In due course, a notice to the market will be published, in the terms of
Article 53 of CVM Instruction 400, containing information about, among
others: (i) other characteristics of the Global Offering, (ii) the
locations for obtainment the preliminary prospectus of the Brazilian
Offering, (iii) the estimated dates and locations of release of the
Brazilian Offering, and (iv) the conditions, proceeding, reserve period
and the period for gathering of investment intentions within the
Brazilian Offering.
A registration statement relating to these securities has been filed
with the U.S. Securities and Exchange Commission but has not yet become
effective. These securities may not be sold nor may offers to buy be
accepted prior to the time the registration statement becomes effective.
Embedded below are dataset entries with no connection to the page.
(** * Exact-rational convex-hull traits (01-first-steps/part-vii.cpp)

    A shallow embedding of the [Frac] class, the [FracPoint2] class and the
    [Traits] predicates of [src/01-first-steps/part-vii.cpp].

    [ll] is [long long]: a 64-bit signed integer.  Signed overflow, division
    by zero and [std::gcd] on a value whose absolute value is not
    representable are undefined behaviour in C++; an operation that runs into
    one of them has no result, which is [None] here.  Every other result is
    the mathematical one, [Some z] with [z] in the range of [long long]. *)

From Stdlib Require Import ZArith QArith Bool Lia.

Local Open Scope Z_scope.

(** ** The error monad of undefined behaviour *)

Module UB.

Definition bind {A B : Type} (m : option A) (k : A -> option B) : option B :=
  match m with
  | Some a => k a
  | None => None
  end.

End UB.

Notation "x <- m ;; k" := (UB.bind m (fun x => k))
  (at level 61, m at next level, right associativity).

(** ** [long long] arithmetic *)

Module LL.

Definition ll_min : Z := - 2 ^ 63.
Definition ll_max : Z := 2 ^ 63 - 1.

(** [in_ll z]: [z] is representable as a [long long]. *)
Definition in_ll (z : Z) : bool := (ll_min <=? z) && (z <=? ll_max).

(** The result of an arithmetic expression of type [long long]. *)
Definition ll (z : Z) : option Z := if in_ll z then Some z else None.

Definition add (x y : Z) : option Z := ll (x + y).
Definition sub (x y : Z) : option Z := ll (x - y).
Definition mul (x y : Z) : option Z := ll (x * y).

(** [x / y] truncates towards zero. *)
Definition div (x y : Z) : option Z :=
  if y =? 0 then None else ll (Z.quot x y).

(** [std::gcd(m, n)]: the greatest common divisor of [|m|] and [|n|],
    never negative, zero when both are zero. *)
Definition gcd (m n : Z) : option Z :=
  if (m =? ll_min) || (n =? ll_min) then None else Some (Z.gcd m n).

End LL.

(** ** class Frac *)

Record Frac : Type := mkFrac { num : Z; den : Z }.

(** [Frac()], [Frac(ll num)] and [Frac(ll num, ll den)]. *)
Definition Frac_default : Frac := mkFrac 0 1.
Definition Frac_of_ll (n : Z) : Frac := mkFrac n 1.

Definition Frac_lt (a b : Frac) : option bool :=
  l <- LL.mul (num a) (den b) ;;
  r <- LL.mul (num b) (den a) ;;
  Some (l <? r).

Definition Frac_le (a b : Frac) : option bool :=
  l <- LL.mul (num a) (den b) ;;
  r <- LL.mul (num b) (den a) ;;
  Some (l <=? r).

Definition Frac_gt (a b : Frac) : option bool :=
  l <- LL.mul (num a) (den b) ;;
  r <- LL.mul (num b) (den a) ;;
  Some (l >? r).

Definition Frac_ge (a b : Frac) : option bool :=
  l <- LL.mul (num a) (den b) ;;
  r <- LL.mul (num b) (den a) ;;
  Some (l >=? r).

Definition Frac_eq (a b : Frac) : option bool :=
  l <- LL.mul (num a) (den b) ;;
  r <- LL.mul (num b) (den a) ;;
  Some (l =? r).

(** The tail shared by the four arithmetic operators:
<<
    ll new_gcd = std::gcd(new_num, new_den);
    if (new_gcd != 0) { new_num /= new_gcd; new_den /= new_gcd; }
    return {new_num, new_den};
>> *)
Definition reduce (new_num new_den : Z) : option Frac :=
  new_gcd <- LL.gcd new_num new_den ;;
  if negb (new_gcd =? 0) then
    new_num' <- LL.div new_num new_gcd ;;
    new_den' <- LL.div new_den new_gcd ;;
    Some (mkFrac new_num' new_den')
  else
    Some (mkFrac new_num new_den).

Definition Frac_add (a b : Frac) : option Frac :=
  l <- LL.mul (num a) (den b) ;;
  r <- LL.mul (den a) (num b) ;;
  new_num <- LL.add l r ;;
  new_den <- LL.mul (den a) (den b) ;;
  reduce new_num new_den.

Definition Frac_sub (a b : Frac) : option Frac :=
  l <- LL.mul (num a) (den b) ;;
  r <- LL.mul (den a) (num b) ;;
  new_num <- LL.sub l r ;;
  new_den <- LL.mul (den a) (den b) ;;
  reduce new_num new_den.

Definition Frac_mul (a b : Frac) : option Frac :=
  new_num <- LL.mul (num a) (num b) ;;
  new_den <- LL.mul (den a) (den b) ;;
  reduce new_num new_den.

Definition Frac_div (a b : Frac) : option Frac :=
  new_num <- LL.mul (num a) (den b) ;;
  new_den <- LL.mul (den a) (num b) ;;
  reduce new_num new_den.

Definition positive (a : Frac) : bool :=
  ((num a >? 0) && (den a >? 0)) || ((num a <? 0) && (den a <? 0)).

(** ** class FracPoint2 *)

Record FracPoint2 : Type := mkFracPoint2 { x : Frac; y : Frac }.

Definition FracPoint2_add (p q : FracPoint2) : option FracPoint2 :=
  px <- Frac_add (x p) (x q) ;;
  py <- Frac_add (y p) (y q) ;;
  Some (mkFracPoint2 px py).

Definition FracPoint2_sub (p q : FracPoint2) : option FracPoint2 :=
  px <- Frac_sub (x p) (x q) ;;
  py <- Frac_sub (y p) (y q) ;;
  Some (mkFracPoint2 px py).

(** [operator *(const Frac &s, const FracPoint2 &p)]. *)
Definition FracPoint2_scale_l (s : Frac) (p : FracPoint2) : option FracPoint2 :=
  px <- Frac_mul s (x p) ;;
  py <- Frac_mul s (y p) ;;
  Some (mkFracPoint2 px py).

(** [operator *(const FracPoint2 &p, const Frac &s)]. *)
Definition FracPoint2_scale_r (p : FracPoint2) (s : Frac) : option FracPoint2 :=
  px <- Frac_mul s (x p) ;;
  py <- Frac_mul s (y p) ;;
  Some (mkFracPoint2 px py).

Definition FracPoint2_div (p : FracPoint2) (s : Frac) : option FracPoint2 :=
  px <- Frac_div (x p) s ;;
  py <- Frac_div (y p) s ;;
  Some (mkFracPoint2 px py).

Definition cross (p q : FracPoint2) : option Frac :=
  l <- Frac_mul (x p) (y q) ;;
  r <- Frac_mul (x q) (y p) ;;
  Frac_sub l r.

(** ** class Traits *)

(** [p.x() < q.x() || (p.x() == q.x() && p.y() < q.y())]; [||] and [&&]
    evaluate their right operand only when the left one does not decide. *)
Definition Less_xy_2 (p q : FracPoint2) : option bool :=
  c <- Frac_lt (x p) (x q) ;;
  if c then Some true else
  e <- Frac_eq (x p) (x q) ;;
  if e then Frac_lt (y p) (y q) else Some false.

Definition Left_turn_2 (p0 p1 p2 : FracPoint2) : option bool :=
  u <- FracPoint2_sub p1 p0 ;;
  v <- FracPoint2_sub p2 p0 ;;
  tv <- cross u v ;;
  Some (positive tv).

Definition Equal_2 (p q : FracPoint2) : option bool :=
  e <- Frac_eq (x p) (x q) ;;
  if e then Frac_eq (y p) (y q) else Some false.

(** ** The rational number a fraction stands for *)

Definition value (a : Frac) : Q := (inject_Z (num a) / inject_Z (den a))%Q.

(** What [reduce] returns whenever it returns. *)
Definition lowest (n d : Z) : Frac :=
  if Z.gcd n d =? 0 then mkFrac n d
  else mkFrac (Z.quot n (Z.gcd n d)) (Z.quot d (Z.gcd n d)).

(** A point both of whose coordinates have a strictly positive
    denominator. *)
Definition pos_den (p : FracPoint2) : Prop := 0 < den (x p) /\ 0 < den (y p).

(** Three denominators of one strict sign: all strictly positive or all
    strictly negative. *)
Definition same_sign (d1 d2 d3 : Z) : Prop :=
  (0 < d1 /\ 0 < d2 /\ 0 < d3) \/ (d1 < 0 /\ d2 < 0 /\ d3 < 0).

(** A fraction whose numerator and denominator fit in 32 bits: the
    operators never overflow on such operands. *)
Definition small (a : Frac) : Prop :=
  Z.abs (num a) < 2 ^ 31 /\ Z.abs (den a) < 2 ^ 31.

(** [r] is the result of one of the four arithmetic operators on [a] and
    [b]. *)
Definition arith_result (a b r : Frac) : Prop :=
  Frac_add a b = Some r \/ Frac_sub a b = Some r \/
  Frac_mul a b = Some r \/ Frac_div a b = Some r.

(** A point both of whose coordinates have a non-zero denominator. *)
Definition nonzero_den (p : FracPoint2) : Prop :=
  den (x p) <> 0 /\ den (y p) <> 0.

(** The orientation determinant of three points, over the rational numbers
    their coordinates stand for. *)
Definition det (p0 p1 p2 : FracPoint2) : Q :=
  ((value (x p1) - value (x p0)) * (value (y p2) - value (y p0))
   - (value (x p2) - value (x p0)) * (value (y p1) - value (y p0)))%Q.

(** A fraction, and a point, whose numerators and denominators are below
    [B] in absolute value. *)
Definition bounded (B : Z) (a : Frac) : Prop :=
  Z.abs (num a) < B /\ Z.abs (den a) < B.

Definition bounded_point (B : Z) (p : FracPoint2) : Prop :=
  bounded B (x p) /\ bounded B (y p).

(** ** Inversion of the checked operations *)

Lemma bind_inv {A B : Type} (m : option A) (k : A -> option B) (r : B) :
  UB.bind m k = Some r -> exists a, m = Some a /\ k a = Some r.
Proof.
  destruct m as [a|]; simpl; intro H; [exists a; split; auto | discriminate].
Qed.

Lemma in_ll_iff (z : Z) :
  LL.in_ll z = true <-> LL.ll_min <= z <= LL.ll_max.
Proof.
  unfold LL.in_ll. rewrite andb_true_iff, !Z.leb_le. tauto.
Qed.

Lemma ll_inv (z v : Z) :
  LL.ll z = Some v -> v = z /\ LL.in_ll z = true.
Proof.
  unfold LL.ll. destruct (LL.in_ll z); intro H; inversion H; auto.
Qed.

Lemma ll_in_range (z : Z) : LL.in_ll z = true -> LL.ll z = Some z.
Proof. unfold LL.ll. intros ->. reflexivity. Qed.

Lemma div_inv (n g v : Z) :
  LL.div n g = Some v -> g <> 0 /\ v = Z.quot n g /\ LL.in_ll (Z.quot n g) = true.
Proof.
  unfold LL.div. destruct (Z.eqb_spec g 0) as [->|Hg]; [discriminate|].
  intro H. apply ll_inv in H. tauto.
Qed.

Lemma gcd_inv (m n g : Z) :
  LL.gcd m n = Some g -> g = Z.gcd m n /\ m <> LL.ll_min /\ n <> LL.ll_min.
Proof.
  unfold LL.gcd.
  destruct (Z.eqb_spec m LL.ll_min), (Z.eqb_spec n LL.ll_min); simpl;
    intro H; inversion H; auto.
Qed.

(** Peel the binds of a hypothesis [H : ... = Some r] one by one. *)
Ltac peel H :=
  repeat match type of H with
         | UB.bind _ _ = Some _ =>
             let v := fresh "v" in
             let E := fresh "E" in
             apply bind_inv in H; destruct H as (v & E & H)
         end.

Ltac ll_facts :=
  repeat match goal with
         | H : LL.mul _ _ = Some _ |- _ =>
             unfold LL.mul in H; apply ll_inv in H; destruct H as [-> H]
         | H : LL.add _ _ = Some _ |- _ =>
             unfold LL.add in H; apply ll_inv in H; destruct H as [-> H]
         | H : LL.sub _ _ = Some _ |- _ =>
             unfold LL.sub in H; apply ll_inv in H; destruct H as [-> H]
         end.

(** ** Fractions in lowest terms *)

Lemma reduce_inv (n d : Z) (r : Frac) :
  reduce n d = Some r -> r = lowest n d.
Proof.
  unfold reduce, lowest. intro H. peel H.
  apply gcd_inv in E. destruct E as (-> & _ & _).
  destruct (Z.eqb_spec (Z.gcd n d) 0) as [Hz|Hz]; simpl in H.
  - inversion H. reflexivity.
  - peel H. apply div_inv in E, E0.
    destruct E as (_ & -> & _), E0 as (_ & -> & _). inversion H. reflexivity.
Qed.

Lemma quot_gcd_l (n d : Z) : Z.quot n (Z.gcd n d) * Z.gcd n d = n.
Proof.
  destruct (Z.eq_dec (Z.gcd n d) 0) as [Hz|Hz].
  - rewrite Hz. apply Z.gcd_eq_0_l in Hz. subst n. reflexivity.
  - destruct (Z.gcd_divide_l n d) as [k Hk].
    rewrite Hk at 1. rewrite Z.quot_mul by assumption. symmetry. exact Hk.
Qed.

Lemma quot_gcd_r (n d : Z) : Z.quot d (Z.gcd n d) * Z.gcd n d = d.
Proof.
  rewrite (Z.gcd_comm n d). apply quot_gcd_l.
Qed.

Lemma lowest_num (n d : Z) : num (lowest n d) * Z.gcd n d = n.
Proof.
  unfold lowest. destruct (Z.eqb_spec (Z.gcd n d) 0) as [Hz|Hz]; simpl.
  - rewrite Hz. apply Z.gcd_eq_0_l in Hz. lia.
  - apply quot_gcd_l.
Qed.

Lemma lowest_den (n d : Z) : den (lowest n d) * Z.gcd n d = d.
Proof.
  unfold lowest. destruct (Z.eqb_spec (Z.gcd n d) 0) as [Hz|Hz]; simpl.
  - rewrite Hz. apply Z.gcd_eq_0_r in Hz. lia.
  - apply quot_gcd_r.
Qed.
This material fact shall not constitute an offer to sell or a
solicitation of an offer to buy American Depositary Receipts (ADRs) of
Linx S.A., nor shall there be any sale of these securities in any state
or jurisdiction in which such offer, solicitation or sale would be
unlawful prior to registration or qualification under the securities
laws of any such state.
Contacts
LINX S.A.
Pedro Holmes Monteiro Moreira
Investor
Relations Officer
JeffreyGroup
Phone: +55 11 3185.0838
E-mail:
[email protected]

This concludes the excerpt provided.